Waste should also be disposed of properly as not everything can be flushed down the toilet bowl. This may cause toilets to get clogged, which ultimately leads to a backflow of waste. To prevent this, discard waste into the designated disposal bins provided.

When using public toilets, users should learn how to respect other users by keeping the toilet seat and floor dry when using the facility. Always remember to flush after each use and do a quick check to ensure everything in the toilet bowl is flushed down completely, leaving the cubicle clean and ready for the next user.

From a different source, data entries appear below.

(* ===== verification/FormatTheorems.v ===== *)
(** * Theorems about the on-disk formats and their readers

    Record headers, sealed segments, the segment log and its recovery, the
    index, offset allocation, the recovery checkpoint, the overlay and the
    caches. *)

From stdpp Require Import base list numbers strings gmap sorting.
From Stdlib Require Import ZArith Lia.
From S2P Require Import Prelude Bytes Crc StorageTypes FileIO Record Journal.
From S2P Require Import SegmentFile Pebble Index Allocator Overlay Checkpoint Cache Recover.
From S2P Require Import SegmentLog LogParse Framing FramingProofs Store StoreProofs.
From S2P Require Import Durability Restart StoreSpec Scenario.

Local Open Scope Z_scope.
Local Open Scope go_scope.

(** ** Recovery *)


(** C26: the replay loop terminates. One step per remaining byte, plus one,
    is enough fuel for any file, any apply callback and any parser state. *)
Theorem recovery_scan_terminates {A} (apply : option (A -> CommitDescriptor -> go A)) env f off s :
  0 <= off -> exists r, scan apply (S (Z.to_nat (re_size env))) env f off s = Some r.
Proof. intros H. apply scan_fuel; lia. Qed.

(** The streaming checksum of the replay and the one-shot checksum of the
    writer are the same function of a batch's descriptors. *)
Theorem descriptor_checksums_agree ds :
  Ok (pendingDescriptorsCRC ds) = descriptorCRC ds.
Proof.
  rewrite pendingDescriptorsCRC_spec. unfold descriptorCRC.
  rewrite EncodeDescriptors_bytes by (by rewrite length_replicate). by rewrite bind_Ok.
Qed.

(** ** Records and segments *)

(** The header codec is canonical. Whatever bytes decode, re-encoding
    the decoded header gives those bytes back; and every in-range header that
    is current decodes to itself after encoding. *)
Theorem record_header_codec :
  (forall src h, bytes_wf src -> RecordHeader_Decode src = Ok h ->
     RecordHeader_Encode h (replicate RecordHeaderSize 0) = Ok (take RecordHeaderSize src)) /\
  (forall h rest, RecordHeader_wf h -> header_current h -> h_HeaderCRC h = 0 ->
     exists b, RecordHeader_Encode h (replicate RecordHeaderSize 0) = Ok b /\
       RecordHeader_Decode (b ++ rest) = Ok h).
Proof.
  split.
  - intros src h Hw H. unfold RecordHeader_Decode in H.
    pose proof (header_canonical _ _ _ Hw H) as Hb.
    apply RecordHeader_Decode_inv in H as (_ & (_ & _ & Hop) & _).
    rewrite RecordHeader_Encode_bytes by (rewrite ?length_replicate; done).
    rewrite drop_ge, app_nil_r by (by rewrite length_replicate). by rewrite Hb.
  - intros h rest W (Hm & Hv & Hop) H0.
    rewrite RecordHeader_Encode_bytes by (rewrite ?length_replicate; done).
    rewrite drop_ge, app_nil_r by (by rewrite length_replicate).
    eexists. split; [reflexivity|]. unfold RecordHeader_Decode. rewrite <- H0 at 1.
    by apply RecordHeader_Decode_bytes.
Qed.

(** C27: sealing and validation agree, and validation detects damage. The
    file [WriteFooter] produces is accepted with the footer it returned, and
    replacing up to four consecutive bytes before its checksum field makes
    [ValidateSealedSegment] fail. *)
Theorem sealed_segment_integrity h body footer f' footer' :
  SegmentHeader_wf h -> sh_HeaderCRC h = 0 -> bytes_wf body -> SegmentFooter_wf footer ->
  WriteFooter (segment_header_bytes h ++ body) (file_size (segment_header_bytes h ++ body)) footer
    = Ok (f', footer') ->
  ValidateSealedSegment f' = Ok footer' /\
  forall pre u v post, f' = pre ++ u ++ post -> bytes_wf v -> length u = length v ->
    (length u <= 4)%nat -> u <> v -> (4 <= length post)%nat ->
    is_ok (ValidateSealedSegment (pre ++ v ++ post)) = false.
Proof.
  intros Wh H0 Wb Wf H.
  destruct (WriteFooter_validates h body footer f' footer' Wh H0 Wb Wf H) as [Hv Hf].
  split; [done|]. intros pre u v post E Wv Hl H4 Hne Hp.
  eapply (ValidateSealedSegment_burst pre u v post footer'); try done; [|by rewrite <- E].
  rewrite <- E, Hf. rewrite !bytes_wf_app.
  auto using segment_header_bytes_wf, segment_footer_bytes_wf.
Qed.

(** ** Index *)

Section Index.
Context {DB : Type} `{KL : PebbleLaws DB}.

(** [Iterate] visits every extent once, in increasing order of its id,
    with its highest generation, and stops at the callback's first error. *)
Theorem iterate_visits_latest {S} (fn : S -> Z -> Z -> Value -> go S) (ix : DB) st :
  Index_wf ix ->
  exists ls, Iterate fn ix st = go_fold fn st ls /\
    StronglySorted (fun s t => e_id s < e_id t) ls /\
    (forall t, entry_wf t -> t ∈ ls <-> latest_at ix t).
Proof. apply Iterate_spec. Qed.

(** [LatestGeneration] is the greatest generation stored for an extent,
    and nothing is stored when it reports none; for the extent 2^64-1 its
    upper bound wraps to the smallest key and it always reports none. *)
Theorem latest_generation_exact (ix : DB) id :
  Index_wf ix -> is_u64 id ->
  (id + 1 < 2 ^ 64 ->
   match LatestGeneration ix id with
   | Some g => exists v, entry_wf (id, g, v) /\ latest_at ix (id, g, v)
   | None => forall g v, is_u64 g -> Value_wf v -> Index_Get ix id g <> Ok v
   end) /\
  (id = 2 ^ 64 - 1 -> LatestGeneration ix id = None).
Proof.
  intros Hw Hid. split; [intros Hlt; by apply LatestGeneration_spec|].
  intros ->. unfold LatestGeneration. cbv zeta.
  replace (List.filter _ (kv_scan ix)) with (@nil (list Z * list Z)); [done|].
  symmetry. destruct (Index_entries ix Hw) as (es & -> & Hf & _).
  induction Hf as [|t es Ht Hf IH]; [done|]. cbn [map List.filter].
  destruct Ht as (Hi & Hg & _). unfold entry_kv at 1 2. cbn [fst].
  rewrite !Key_order by (done || (unfold uintw; lia) || by apply wrap_bound).
  change (u64 (2 ^ 64 - 1 + 1)) with 0. unfold uintw in *.
  destruct (Z.ltb_spec (e_id t) 0), (Z.eqb_spec (e_id t) 0), (Z.ltb_spec (e_gen t) 0); try lia;
    cbn [orb andb]; rewrite ?andb_false_r; exact IH.
Qed.
End Index.

(** ** Allocation *)

(** C28: the preflight of group commit is exact. When the two CanReserve
    checks pass for a batch and its BatchCommit, every reservation succeeds,
    records get consecutive offsets from the tail, the commit follows them,
    and the tail stays within the segment. *)
Theorem preflight_is_exact a reqs :
  alloc_wf a -> Forall (fun r => 0 <= r.1.1) reqs ->
  CanReserveBatch a (framing_sum reqs + Z.of_nat BatchCommitSize) = true ->
  CanReserveRecords a (Z.of_nat (length reqs)) = true ->
  exists a' a'', reserve_all a reqs = Ok (consecutive (a_offset a) reqs, a') /\
    alloc_wf a' /\ a_offset a' = a_offset a + framing_sum reqs /\
    ReserveCommit a' (Z.of_nat BatchCommitSize) = Ok (a_offset a', a'') /\
    a_offset a'' <= a_maxSegmentBytes a''.
Proof.
  intros W Hp HB HR. destruct (preflight_reserves a reqs W Hp HB HR)
    as (a' & E & W' & O & _ & _ & _ & _ & a'' & E' & _ & L). eauto 10.
Qed.

(** ** Checkpoints *)

(** C29: publishing a recovery checkpoint is atomic. Whatever file operation
    fails or is cut short, after every step the sidecar a later startup loads
    is the old one or, complete, the new one; success means the new one. *)
Theorem checkpoint_publication_atomic d io c states r :
  cd_persistent d = true -> is_u8 (rcp_StreamID c) -> is_u64 (rcp_SegmentID c) ->
  is_i64 (rcp_SafeOffset c) -> is_u64 (rcp_SafeSeq c) ->
  rcp_SegmentID c <> 0 -> Z.of_nat SegmentHeaderSize <= rcp_SafeOffset c -> rcp_SafeSeq c <> 0 ->
  StoreRecoveryCheckpoint d io c = (states, r) ->
  let c' := mkRecoveryCheckpoint recoveryCheckpointVersion (rcp_StreamID c) (rcp_SegmentID c)
              (rcp_SafeOffset c) (rcp_SafeSeq c) in
  Forall (fun d' =>
    LoadRecoveryCheckpoint d' (rcp_StreamID c) = LoadRecoveryCheckpoint d (rcp_StreamID c) \/
    LoadRecoveryCheckpoint d' (rcp_StreamID c) = Ok (Some c')) states /\
  (r = Ok tt -> exists d', last states = Some d' /\
     LoadRecoveryCheckpoint d' (rcp_StreamID c) = Ok (Some c')).
Proof.
  intros Hp Hst Hsg Ho Hsq Hn1 Hn2 Hn3 H c'.
  destruct (Store_atomic d io c states r Hp H) as [Hall Hok]. fold c' in Hall, Hok.
  assert (forall d', cd_persistent d' = true ->
    cd_main d' = <[rcp_StreamID c := encodeRecoveryCheckpoint c']> (cd_main d) ->
    LoadRecoveryCheckpoint d' (rcp_StreamID c) = Ok (Some c')) as Hload.
  { intros d' Hp' Hm. unfold LoadRecoveryCheckpoint. rewrite Hp', Hm, lookup_insert_eq. cbn [negb].
    rewrite decode_encode_checkpoint by (by repeat split; try apply Hst; try apply Hsg; try apply Ho;
      try apply Hsq). rewrite bind_Ok. cbn [c' rcp_StreamID]. by rewrite Z.eqb_refl. }
  split.
  - eapply Forall_impl; [exact Hall|]. intros d' [Hp' [Hm|Hm]]; [left|right; by apply Hload].
    unfold LoadRecoveryCheckpoint. by rewrite Hp, Hp', Hm.
  - intros Hr. destruct (Hok Hr) as (d' & Hl & Hm). exists d'. split; [done|]. apply Hload; [|done].
    rewrite Forall_forall in Hall. apply last_Some_elem_of in Hl. by apply Hall.
Qed.

(** ** Caches *)

(** The location cache is a bounded LRU map: [Put] and [Get] keep it
    within its size without duplicate keys, a put is found at once, and any
    other hit is a binding the cache had before. *)
Theorem location_cache_bounded {K V} `{EqDecision K} (c : LocationCache K V) k v :
  lc_wf c ->
  let c' := LocationCache_Put c k v in
  lc_wf c' /\ (length (lc_lru c') <= lc_maxSize c)%nat /\ (LocationCache_Get c' k).1 = Some v /\
  forall k' w, k' <> k -> (LocationCache_Get c' k').1 = Some w -> lc_find c k' = Some w.
Proof.
  intros W c'. pose proof (LocationCache_Put_wf c k v W) as W'. fold c' in W'.
  assert (lc_maxSize c' = lc_maxSize c) as Hm
    by (unfold c', LocationCache_Put; by destruct (lru_find k (lc_lru c))).
  split; [done|]. split; [rewrite <- Hm; apply W'|]. split.
  - rewrite (proj1 (LocationCache_Get_find c' k W')). exact (proj1 (LocationCache_Put_find c k v k W)).
  - intros k' w Hne Hg. rewrite (proj1 (LocationCache_Get_find c' k' W')) in Hg.
    destruct (LocationCache_Put_find c k v k' W) as [_ P]. destruct (P Hne) as [P'|P'];
      unfold c' in Hg; congruence.
Qed.

(** Eviction never drops a pinned descriptor, but pinning a segment
    before it is opened does not pin it: the reader [Get] opens afterwards is
    evictable. *)
Theorem descriptor_pinning {K R} `{EqDecision K} (open : K -> go R)
    (c : @SegmentDescriptorCache K R) path :
  (forall fuel maxSize e, NoDup (keys (sc_lru c)) -> lru_find path (sc_lru c) = Some e ->
     ce_pinned e = true -> lru_find path (seg_evict fuel maxSize (sc_lru c)) = Some e) /\
  (forall c' rd, lru_find path (sc_lru c) = None ->
     SegCache_Get open (SegCache_Pin c path) path = (Ok rd, c') -> ~ pinned_in path c').
Proof.
  split.
  - intros fuel maxSize e Hd Hf Hp. by apply seg_evict_keeps_pinned.
  - intros c' rd Hn HG. by eapply pinned_after_open.
Qed.

(** ** Witnesses *)

Definition hdr0 : SegmentHeader := mkSegmentHeader SegmentMagic FormatVersion 1 SegmentData 0 0.

Lemma hdr0_wf : SegmentHeader_wf hdr0.
Proof. constructor; cbn; unfold uintw; try lia; done. Qed.

Definition opts0 : RecoverOptions :=
  recover_options cfg0 su0 None 1.


Lemma recovery_scan_terminates_witness :
  exists r, scan (A := Overlay) (Some recover_apply) (S (Z.to_nat 3))
    (mkRecoveryEnv opts0 1 3 10 0 0 10) [1; 2; 3] 0
    (mkRecoveryState [] 0 0 0 0 0 0 0 0 0 NewOverlay) = Some r.
Proof.
  apply (recovery_scan_terminates (Some recover_apply) (mkRecoveryEnv opts0 1 3 10 0 0 10)). lia.
Defined.

Definition footer0 : SegmentFooter := mkSegmentFooter SegmentMagic FormatVersion 1 3 5 5 1 7 9 0.

Lemma sealed_segment_integrity_witness :
  exists f' footer', WriteFooter (segment_header_bytes hdr0 ++ [1; 2; 3]) 25 footer0 = Ok (f', footer') /\
    ValidateSealedSegment f' = Ok footer'.
Proof.
  destruct (WriteFooter (segment_header_bytes hdr0 ++ [1; 2; 3]) 25 footer0) as [[f' ft]|] eqn:E;
    [|vm_compute in E; discriminate].
  exists f', ft. split; [reflexivity|].
  refine (proj1 (sealed_segment_integrity hdr0 [1; 2; 3] footer0 f' ft hdr0_wf eq_refl _ _ E)).
  - repeat constructor; unfold uintw; lia.
  - constructor; cbn; unfold uintw, is_i64; try lia; done.
Defined.

Definition value0 : Value := mkValue 1 22 3 3 ExtentDurable 7.

Definition index0 : mem := <[Key 5 2 := value_bytes value0]> (<[Key 5 1 := value_bytes value0]> ∅).

Lemma value0_wf : Value_wf value0.
Proof. by constructor. Qed.

Lemma index0_wf : Index_wf index0.
Proof.
  intros k raw Hk. unfold index0 in Hk. cbn [kv_get gmap_kv] in Hk.
  rewrite !lookup_insert in Hk. repeat case_decide; simplify_eq.
  - exists (5, 2, value0). split; [|done]. split; [|split]; [unfold uintw; cbn; lia..|apply value0_wf].
  - exists (5, 1, value0). split; [|done]. split; [|split]; [unfold uintw; cbn; lia..|apply value0_wf].
Qed.

Lemma iterate_visits_latest_witness :
  exists ls, Iterate (fun l id g v => Ok (l ++ [(id, g)])) index0 [] =
    go_fold (fun l id g v => Ok (l ++ [(id, g)])) [] ls /\ (5, 2, value0) ∈ ls.
Proof.
  destruct (iterate_visits_latest (fun l id g v => Ok (l ++ [(id, g)])) index0 [] index0_wf)
    as (ls & E & _ & Hl).
  exists ls. split; [exact E|]. apply Hl.
  - split; [|split]; [unfold uintw; cbn; lia..|apply value0_wf].
  - split; [vm_compute; reflexivity|]. intros g v Hg Hv Hget. unfold e_gen. cbn.
    destruct (decide (g = 2)) as [->|]; [lia|]. destruct (decide (g = 1)) as [->|]; [lia|]. exfalso.
    unfold Index_Get, index0 in Hget. cbn [kv_get gmap_kv] in Hget.
    rewrite !lookup_insert_ne, lookup_empty in Hget; [done|intros Hk..];
      apply Key_inj in Hk as [_ Hk]; try (unfold uintw in *; lia); change (is_u64 5); unfold uintw; lia.
Defined.

Lemma latest_generation_exact_witness : LatestGeneration index0 (2 ^ 64 - 1) = None.
Proof.
  apply (latest_generation_exact index0 (2 ^ 64 - 1) index0_wf); [unfold uintw; lia|reflexivity].
Defined.

Lemma preflight_is_exact_witness :
  exists a' a'', reserve_all (NewAllocator 1 0 1000 0) [(100, 5, 3); (90, 6, 1)]
    = Ok ([22; 122], a') /\ ReserveCommit a' 42 = Ok (212, a'').
Proof.
  destruct (preflight_is_exact (NewAllocator 1 0 1000 0) [(100, 5, 3); (90, 6, 1)] (NewAllocator_wf _ _ _ _)
    ltac:(repeat constructor; cbn; lia) ltac:(vm_compute; reflexivity) ltac:(vm_compute; reflexivity))
    as (a' & a'' & E & _ & O & E' & _).
  exists a', a''. split; [exact E|]. rewrite O in E'. exact E'.
Defined.

(** The rename fails: the old sidecar stays. *)
Lemma checkpoint_publication_atomic_witness :
  let d := mkCkptDir true ∅ ∅ in
  let io := mkCkptIO None (recoveryCheckpointSize, None) None None (Some (ErrIO "rename")) None in
  Forall (fun d' => LoadRecoveryCheckpoint d' 1 = LoadRecoveryCheckpoint d 1 \/
      LoadRecoveryCheckpoint d' 1 = Ok (Some (mkRecoveryCheckpoint 1 1 1 95 1)))
    (StoreRecoveryCheckpoint d io (mkRecoveryCheckpoint 0 1 1 95 1)).1.
Proof.
  intros d io.
  refine (proj1 (checkpoint_publication_atomic d io (mkRecoveryCheckpoint 0 1 1 95 1) _ _ eq_refl
    _ _ _ _ _ _ _ (surjective_pairing _))); done.
Defined.

Lemma location_cache_bounded_witness :
  let c := mkLocationCache 1 [(5, 7)] in
  (LocationCache_Get (LocationCache_Put c 6 8) 6).1 = Some 8 /\
  (LocationCache_Get (LocationCache_Put c 6 8) 5).1 = None.
Proof.
  intros c. assert (lc_wf c) as W by (split; [cbn; lia|split; [by apply NoDup_singleton|done]]).
  destruct (location_cache_bounded c 6 8 W) as (_ & _ & H & _). split; [exact H|reflexivity].
Defined.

Washing hands is another important task after using the lavatory and this step should not be skipped as it poses a hygiene and sanitary risk. While washing hands, always ensure soap is used and lather both sides of your hands, between the fingers, under nails and scrub for at least 20 seconds. Then, rinse thoroughly under running water and keep all washing within the basin and avoid splashing. Lastly, dry hands thoroughly with either a dryer or tissue and avoid dripping water onto the floor or other common areas as wet floors can be hazardous.

Use of Bidets

An alternative to ensure a cleaner toilet is by using bidets. The use of bidets comes with health benefits as it prevents and improves the management of bladder infections, haemorrhoids, constipation, urinary tract infections, as well as helps maintain good prostate health in men. It is also a convenient blessing for the physically challenged, the elderly, children, pregnant women and patients who have limited mobility after surgery.

Meanwhile, there are also seat sensors that allow the bidet to only activate upon detecting a human’s sitting weight to avoid accidental splashing. This is an excellent child-proof friendly feature to have as it prevents curious young minds from pushing every button on the bidet at home when not in use. It also comes with a self-cleansing feature that cleans automatically to prevent the spread of germs before and after each use.

Cleanliness and hygiene are of utmost importance especially in toilets and the first step to ensuring sanitary toilets is to ensure our personal and public toilets are kept clean at all times.